I take a deep breath. “When my parents died, I was there. I saw it. The night patrol—they’re not . . . ?they’re not subtle. I was blind with grief. I was going to run out after them. But there was a man in the shadows who caught me and trapped me in the darkness. I thought he was an outlaw. And he was. But not . . . ?not a smuggler. He was saving lives with stolen medicine. He saved my life.” To my surprise, my throat tightens. I feel like I’m grieving Wes all over again, in a completely different way. “We became . . . ?friends. We were partners. We helped people.”

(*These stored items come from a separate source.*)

Lemma sort_desc_perm (l : list (entry K V)) : sort_desc l ≡ₚ l.
Proof. induction l as [|e l IH]; simpl; [done|]. by rewrite insert_desc_perm, IH. Qed.

Lemma reindex_other (m : gmap K nat) n (l : list (entry K V)) k :
  Forall (fun e => key e <> k) l -> reindex m n l !! k = m !! k.
Proof.
  revert m n. induction l as [|e l IH]; intros m n Hl; simpl; [done|].
  apply Forall_cons in Hl as [He Hl]. rewrite IH by exact Hl.
  destruct (lastUsed e =? 0)%Z; [done|]. by rewrite lookup_insert_ne.
Qed.

Lemma reindex_at (m : gmap K nat) n (l : list (entry K V)) i e :
  NoDup (map key l) -> l !! i = Some e -> lastUsed e <> 0%Z ->
  reindex m n l !! key e = Some (n + i).
Proof.
  revert m n i. induction l as [|x l IH]; intros m n i Hnd Hi He0; [done|].
  simpl in Hnd. apply NoDup_cons in Hnd as [Hx Hnd]. simpl.
  destruct i as [|i]; simpl in Hi.
  - injection Hi as ->. rewrite reindex_other.
    + apply Z.eqb_neq in He0. rewrite He0. rewrite lookup_insert_eq. f_equal. lia.
    + apply Forall_forall. intros y Hy Hye. apply Hx. rewrite <- Hye.
      apply list_elem_of_In, in_map, list_elem_of_In, Hy.
  - rewrite (IH _ (S n) i Hnd Hi He0). f_equal. lia.
Qed.

Lemma wf_keys_nodup c : wf c -> NoDup (map key (data c)).
Proof.
  intros Hwf. apply NoDup_alt. intros i j k Hi Hj.
  rewrite list_lookup_fmap in Hi, Hj.
  destruct (data c !! i) as [ei|] eqn:Ei; destruct (data c !! j) as [ej|] eqn:Ej; try done.
  injection Hi as Hi. injection Hj as Hj. destruct c as [m d cnt sz ev lg].
  apply (wf_unique _ _ _ _ _ _ i j ei ej Hwf Ei Ej). congruence.
Qed.

Lemma map_len_dom (m1 m2 : gmap K nat) :
  (forall k, is_Some (m1 !! k) <-> is_Some (m2 !! k)) -> map_len m1 = map_len m2.
Proof.
  intros Hd. unfold map_len. rewrite <- !size_dom.
  f_equal. apply set_eq. intros k. rewrite !elem_of_dom. apply Hd.
Qed.

Lemma wf_reindex c :
  wf c -> stamped (data c) ->
  wf (mkLRU (reindex (items c) 0 (sort_desc (data c))) (sort_desc (data c))
            (counter c) (size c) (onEvict c) (evictLog c)).
Proof.
  intros Hwf Hst. pose proof Hwf as (Hm & Hinv & Hl & Hs).
  set (s := sort_desc (data c)).
  assert (Hperm : s ≡ₚ data c) by apply sort_desc_perm.
  assert (Hnd : NoDup (map key s)) by (rewrite Hperm; exact (wf_keys_nodup c Hwf)).
  assert (Hsst : stamped s) by (unfold stamped; rewrite Hperm; exact Hst).
  assert (Hkey : forall k i, items c !! k = Some i -> exists p e, s !! p = Some e /\ key e = k).
  { intros k i Hk. destruct (Hm k i Hk) as (e & He & Hke).
    assert (Hin : e ∈ s) by (rewrite Hperm; exact (list_elem_of_lookup_2 _ _ _ He)).
    apply list_elem_of_lookup in Hin as [p Hp]. eauto. }
  assert (Hat : forall p e, s !! p = Some e -> reindex (items c) 0 s !! key e = Some p).
  { intros p e Hp. exact (reindex_at _ 0 s p e Hnd Hp (Forall_lookup_1 _ _ _ _ Hsst Hp)). }
  split; [|split; [|split]]; cbn.
  - intros k i Hk.
    destruct (decide (Forall (fun e => key e <> k) s)) as [Hno | Hyes].
    + rewrite reindex_other in Hk by exact Hno.
      destruct (Hkey k i Hk) as (p & e & Hp & Hke).
      exfalso. exact (Forall_lookup_1 _ _ _ _ Hno Hp Hke).
    + apply not_Forall_Exists in Hyes; [|intros x; apply _].
      apply Exists_exists in Hyes as (e & He & Hke). apply dec_stable in Hke.
      apply list_elem_of_lookup in He as [p Hp].
      rewrite <- Hke, (Hat p e Hp) in Hk. injection Hk as <-. eauto.
  - exact Hat.
  - rewrite (Permutation_length Hperm), <- Hl. apply map_len_dom. intros k. split.
    + intros [i Hk].
      destruct (decide (Forall (fun e => key e <> k) s)) as [Hno | Hyes].
      * rewrite reindex_other in Hk by exact Hno. by exists i.
      * apply not_Forall_Exists in Hyes; [|intros x; apply _].
        apply Exists_exists in Hyes as (e & He & Hke). apply dec_stable in Hke.
        assert (He' : e ∈ data c) by (rewrite <- Hperm; exact He).
        apply list_elem_of_lookup in He' as [p Hp].
        rewrite <- Hke. eexists. exact (Hinv p e Hp).
    + intros [i Hk]. destruct (Hkey k i Hk) as (p & e & Hp & <-).
      eexists. exact (Hat p e Hp).
  - rewrite (Permutation_length Hperm). exact Hs.
Qed.
Lemma removeElement_last c e :
  wf c -> data c !! (length (data c) - 1) = Some e ->
  removeElement (length (data c) - 1) e true c =
    Some (tt, mkLRU (delete (key e) (items c)) (take (length (data c) - 1) (data c))
                    (counter c) (size c) (onEvict c) (log_after c e)).
Proof.
  intros Hwf He. pose proof Hwf as (Hm & Hinv & Hl & Hs).
  pose proof (lookup_lt_Some _ _ _ He) as Hi.
  assert (Hge : (Z.of_nat (length (data c) - 1) >=? size c)%Z = false)
    by (rewrite Z.geb_leb; apply Z.leb_gt; lia).
  assert (HL0 : (length (data c) =? 0) = false) by (apply Nat.eqb_neq; lia).
  unfold removeElement, swap, log_after. gsimpl. rewrite Hge, HL0. gsimpl.
  rewrite Nat.eqb_refl. gsimpl.
  destruct (onEvict c); gsimpl; done.
Qed.

Lemma resize_evict_spec (o : nat) n : forall i c,
  wf c -> length (data c) + i = o -> n <= length (data c) ->
  exists c',
    resize_evict (Z.of_nat o) i n c = Some (tt, c') /\ wf c' /\
    data c' = take (length (data c) - n) (data c) /\
    counter c' = counter c /\ size c' = size c /\ onEvict c' = onEvict c /\
    evictLog c' = evictLog c ++
      (if onEvict c then map (fun e => (key e, value e)) (rev (drop (length (data c) - n) (data c)))
       else []).
Proof.
  induction n as [|n IH]; intros i c Hwf Ho Hn; cbn [resize_evict].
  { exists c. rewrite Nat.sub_0_r, take_ge, drop_ge by lia. cbn.
    refine (conj eq_refl (conj Hwf (conj eq_refl (conj eq_refl (conj eq_refl (conj eq_refl _)))))).
    destruct (onEvict c); by rewrite app_nil_r. }
  set (L := length (data c)) in *.
  assert (Hj : (Z.of_nat o - 1 - Z.of_nat i <? 0)%Z = false) by (apply Z.ltb_ge; lia).
  assert (Hjn : Z.to_nat (Z.of_nat o - 1 - Z.of_nat i) = L - 1) by lia.
  rewrite Hj, Hjn.
  destruct (lookup_lt_is_Some_2 (data c) (L - 1)) as [e He]; [lia|].
  assert (Hld : load (L - 1) c = Some (e, c)) by (unfold load; gsimpl; rewrite He; done).
  pose proof (removeElement_last c e Hwf He) as Hrem. fold L in Hrem.
  cbv [bind]. rewrite Hld. cbv beta iota. rewrite Hrem. cbv beta iota.
  assert (HL1 : length (take (L - 1) (data c)) = L - 1) by (rewrite length_take; lia).
  destruct (IH (S i) (mkLRU (delete (key e) (items c)) (take (L - 1) (data c)) (counter c)
                            (size c) (onEvict c) (log_after c e)))
    as (c' & Hrun & Hwf' & Hd & Hc & Hsz & Hev & Hlog); cbn [data]; [| lia | lia |].
  { destruct c as [m d cnt sz ev lg]. eapply wf_frame. exact (wf_drop_last _ _ _ _ _ _ e Hwf He). }
  exists c'. rewrite Hrun. split; [done|]. split; [done|].
  cbn [data counter size onEvict evictLog] in Hd, Hc, Hsz, Hev, Hlog. rewrite HL1 in Hd, Hlog.
  assert (Hsplit : data c = take (L - 1) (data c) ++ [e]).
  { rewrite <- (take_drop (L - 1) (data c)) at 1. f_equal.
    rewrite (drop_S _ e (L - 1)) by exact He. rewrite drop_ge by lia. done. }
  split; [rewrite Hd, take_take; f_equal; lia|].
  split; [done|]. split; [done|]. split; [done|].
  rewrite Hlog. unfold log_after.
  destruct (onEvict c); [|done].
  rewrite <- app_assoc. f_equal.
  replace (L - S n) with (L - 1 - n) by lia.
  rewrite Hsplit at 2. rewrite drop_app_le by lia. rewrite rev_app_distr. done.
Qed.
Lemma Resize_spec (kzero : K) (vzero : V) c sz :
  wf c -> stamped (data c) -> (0 <= sz)%Z ->
  exists c',
    Resize kzero vzero sz c = Some (Z.of_nat (length (data c) - Z.to_nat sz), c') /\
    wf c' /\ stamped (data c') /\
    data c' = take (Z.to_nat sz) (sort_desc (data c)) /\
    counter c' = counter c /\ size c' = sz /\ onEvict c' = onEvict c /\
    evictLog c' = evictLog c ++
      (if onEvict c then map (fun e => (key e, value e)) (rev (drop (Z.to_nat sz) (sort_desc (data c))))
       else []).
Proof.
  intros Hwf Hst Hsz.
  pose proof (wf_map_len c Hwf) as Hml.
  set (s := sort_desc (data c)).
  assert (Hls : length s = length (data c)) by apply sort_desc_length.
  assert (Hperm : s ≡ₚ data c) by apply sort_desc_perm.
  set (c0 := with_items (with_data c s) (reindex (items c) 0 s)).
  assert (Hwf0 : wf c0) by exact (wf_reindex c Hwf Hst).
  destruct (resize_evict_spec (length s) (length (data c) - Z.to_nat sz) 0 c0 Hwf0)
    as (c1 & Hrun & Hwf1 & Hd1 & Hc1 & Hs1 & He1 & Hl1); cbn [c0 with_items with_data data];
    [lia | lia |].
  unfold Resize. cbv [bind get put]. cbv beta iota zeta. fold s. fold c0.
  rewrite Hml.
  replace (Z.to_nat (Z.max 0 (Z.of_nat (length (data c)) - sz))) with (length (data c) - Z.to_nat sz) by lia.
  rewrite Hrun. cbv beta iota.
  change (data c0) with s in Hd1, Hl1. change (evictLog c0) with (evictLog c) in Hl1.
  change (onEvict c0) with (onEvict c) in Hl1, He1. change (counter c0) with (counter c) in Hc1.
  rewrite Hls in Hd1, Hl1 |- *.
  assert (Hst1 : stamped (data c1)).
  { rewrite Hd1. apply Forall_take. unfold stamped. rewrite Hperm. exact Hst. }
  assert (Hback : forall n, length (data c1) = n ->
            take n (data c1 ++ repeat (mkEntry 0%Z kzero vzero) (length (data c) - length (data c1)))
            = data c1).
  { intros n <-. apply take_app_length. }
  assert (Hret : Z.max 0 (Z.of_nat (length (data c)) - sz) = Z.of_nat (length (data c) - Z.to_nat sz)) by lia.
  exists (with_size c1 sz).
  assert (Hlen1 : length (data c1) = Nat.min (Z.to_nat sz) (length (data c))).
  { rewrite Hd1, length_take, Hls. lia. }
  assert (Hdata : data c1 = take (Z.to_nat sz) s).
  { rewrite Hd1. destruct (Nat.le_gt_cases (Z.to_nat sz) (length (data c))); [f_equal; lia | rewrite !take_ge by lia; done]. }
  assert (Hwf' : wf (with_size c1 sz)).
  { destruct c1 as [m1 d1 cnt1 sz1 ev1 lg1]. cbn in *.
    apply (wf_resize _ _ _ _ _ _ sz Hwf1). lia. }
  destruct (Z.ltb_spec sz (Z.of_nat (length (data c)))) as [Hlt | Hge].
  - rewrite (proj2 (Z.ltb_ge sz 0) Hsz). cbv [ret with_data with_size].
    destruct c1 as [m1 d1 cnt1 sz1 ev1 lg1]. cbn [Generic.data] in *.
    rewrite Hback by lia. rewrite Hret.
    split; [done|]. split; [exact Hwf'|]. split; [exact Hst1|]. split; [exact Hdata|].
    cbn. split; [exact Hc1|]. split; [done|]. split; [exact He1|]. cbn in Hl1. rewrite Hl1.
    replace (length (data c) - (length (data c) - Z.to_nat sz)) with (Z.to_nat sz) by lia. done.
  - cbv [ret with_data with_size].
    destruct c1 as [m1 d1 cnt1 sz1 ev1 lg1]. cbn [Generic.data] in *.
    rewrite Hback by lia. rewrite Hret.
    split; [done|]. split; [exact Hwf'|]. split; [exact Hst1|]. split; [exact Hdata|].
    cbn. split; [exact Hc1|]. split; [done|]. split; [exact He1|]. cbn in Hl1. rewrite Hl1.
    rewrite !drop_ge by lia. done.
Qed.
Lemma Resize_negative (kzero : K) (vzero : V) c sz :
  (sz < 0)%Z -> Resize kzero vzero sz c = None.
Proof.
  intros Hneg. unfold Resize. cbv [bind get put]. cbv beta iota zeta.
  destruct (resize_evict _ _ _ _) as [[[] c1]|]; [|done].
  cbv [get]. cbv beta iota zeta.
  rewrite (proj2 (Z.ltb_lt sz _)) by lia. rewrite (proj2 (Z.ltb_lt sz 0)) by lia. done.
Qed.

Lemma Peek_frame (vzero : V) c k r c' : Peek vzero k c = Some (r, c') -> c' = c.
Proof.
  unfold Peek. gsimpl. destruct (items c !! k) as [i|]; gsimpl; [|congruence].
  destruct (data c !! i); gsimpl; congruence.
Qed.

Lemma Contains_frame c k r c' : Contains k c = Some (r, c') -> c' = c.
Proof. unfold Contains. gsimpl. congruence. Qed.

Lemma Len_frame c r c' : Len c = Some (r, c') -> c' = c.
Proof. unfold Len. gsimpl. congruence. Qed.

Lemma Peek_hit (vzero : V) c k i e :
  items c !! k = Some i -> data c !! i = Some e -> Peek vzero k c = Some ((value e, true), c).
Proof. intros Hk He. unfold Peek. gsimpl. rewrite Hk. gsimpl. rewrite He. done. Qed.

Lemma Purge_inv c u c' :
  wf c -> Purge c = Some (u, c') -> wf c' /\ stamped (data c').
Proof.
  intros Hwf Hp. pose proof Hwf as (Hm & _ & _ & Hs).
  rewrite Purge_eq in Hp.
  2:{ intros k i Hk. destruct (Hm k i Hk) as (e & He & _). by exists e. }
  injection Hp as <- <-. split; [|constructor].
  split; [|split; [|split]]; cbn.
  - intros k i Hk. by rewrite lookup_empty in Hk.
  - intros i e He. by rewrite lookup_nil in He.
  - unfold map_len. by rewrite map_size_empty.
  - lia.
Qed.

Lemma Resize_inv (kzero : K) (vzero : V) c sz r c' :
  wf c -> stamped (data c) -> Resize kzero vzero sz c = Some (r, c') -> wf c' /\ stamped (data c').
Proof.
  intros Hwf Hst Hr.
  destruct (Z.ltb_spec sz 0) as [Hneg | Hpos].
  - by rewrite Resize_negative in Hr.
  - destruct (Resize_spec kzero vzero c sz Hwf Hst Hpos) as (c1 & Hrun & Hwf1 & Hst1 & _).
    rewrite Hrun in Hr. injection Hr as <- <-. done.
Qed.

“And what became of this friend?”

I wish I still had Quint’s handkerchief. I dab at my eyes with my fingertips. “The night after you tried to execute the eight smugglers, he wanted to stop. He said it was too dangerous. But I begged him to continue. I didn’t—I didn’t—” My voice catches. I can’t breathe. I press a hand to my chest and close my eyes.

He wasn’t real. Wes wasn’t real. He didn’t die on the wall. He didn’t exist.

“He was captured,” says King Harristan.

I swallow. Nod. Breathe.

“Look at me.”

I have to force my eyes open. He’s staring at me again, but his voice is no longer impassive.

“What of the people you were helping? What will become of them?”

I swipe at my cheeks. “They’ll get sick and die,” I say. “Or they won’t. The same as will happen to anyone who doesn’t have the elixir.”

“Finn,” he says, and it takes me a moment to realize he’s not talking to me.

The footman peels away from the wall. “Your Majesty.”

“Fetch Quint.”

Quint must not have been far, because he appears in less than a minute.

King Harristan doesn’t even give him time to speak, but Quint must be used to that, because he already has a pen in hand. “I would like a meeting with the palace doctors and apothecaries about the dosage levels in the Royal Sector. Tessa will present her findings to them tomorrow, and—”

“What?” I squeak.

Quint pauses in his writing to lift a finger to his lips, and I clamp my mouth shut.

“I would like a full accounting of the medicine dispensed in each sector by population, along with records of efficacy. Have Corrick review it. Issue a statement that our breech of security was a misunderstanding, that a concerned citizen, an apothecary herself, was merely trying to deliver a reporting of her research to the palace.”

I’m staring at him.

King Harristan looks back at me levelly. “I can’t grant you your life forever,” he says, “but I can grant a few more days to corroborate your story. I am interested in hearing your theories in more detail.”

I don’t know what to say.

“She is overcome with gratitude, Your Majesty,” says Quint.

The king grants him a withering glance. “Out of here, Quint. Take her with you.”

“Indeed.” Quint snaps his book shut and offers me his arm.

“Thank you?” I whisper. I’m not sure I mean it. I’m not sure if I want to.

Quint pats my hand where it rests on his arm. “Come along, my dear. Etiquette awaits.”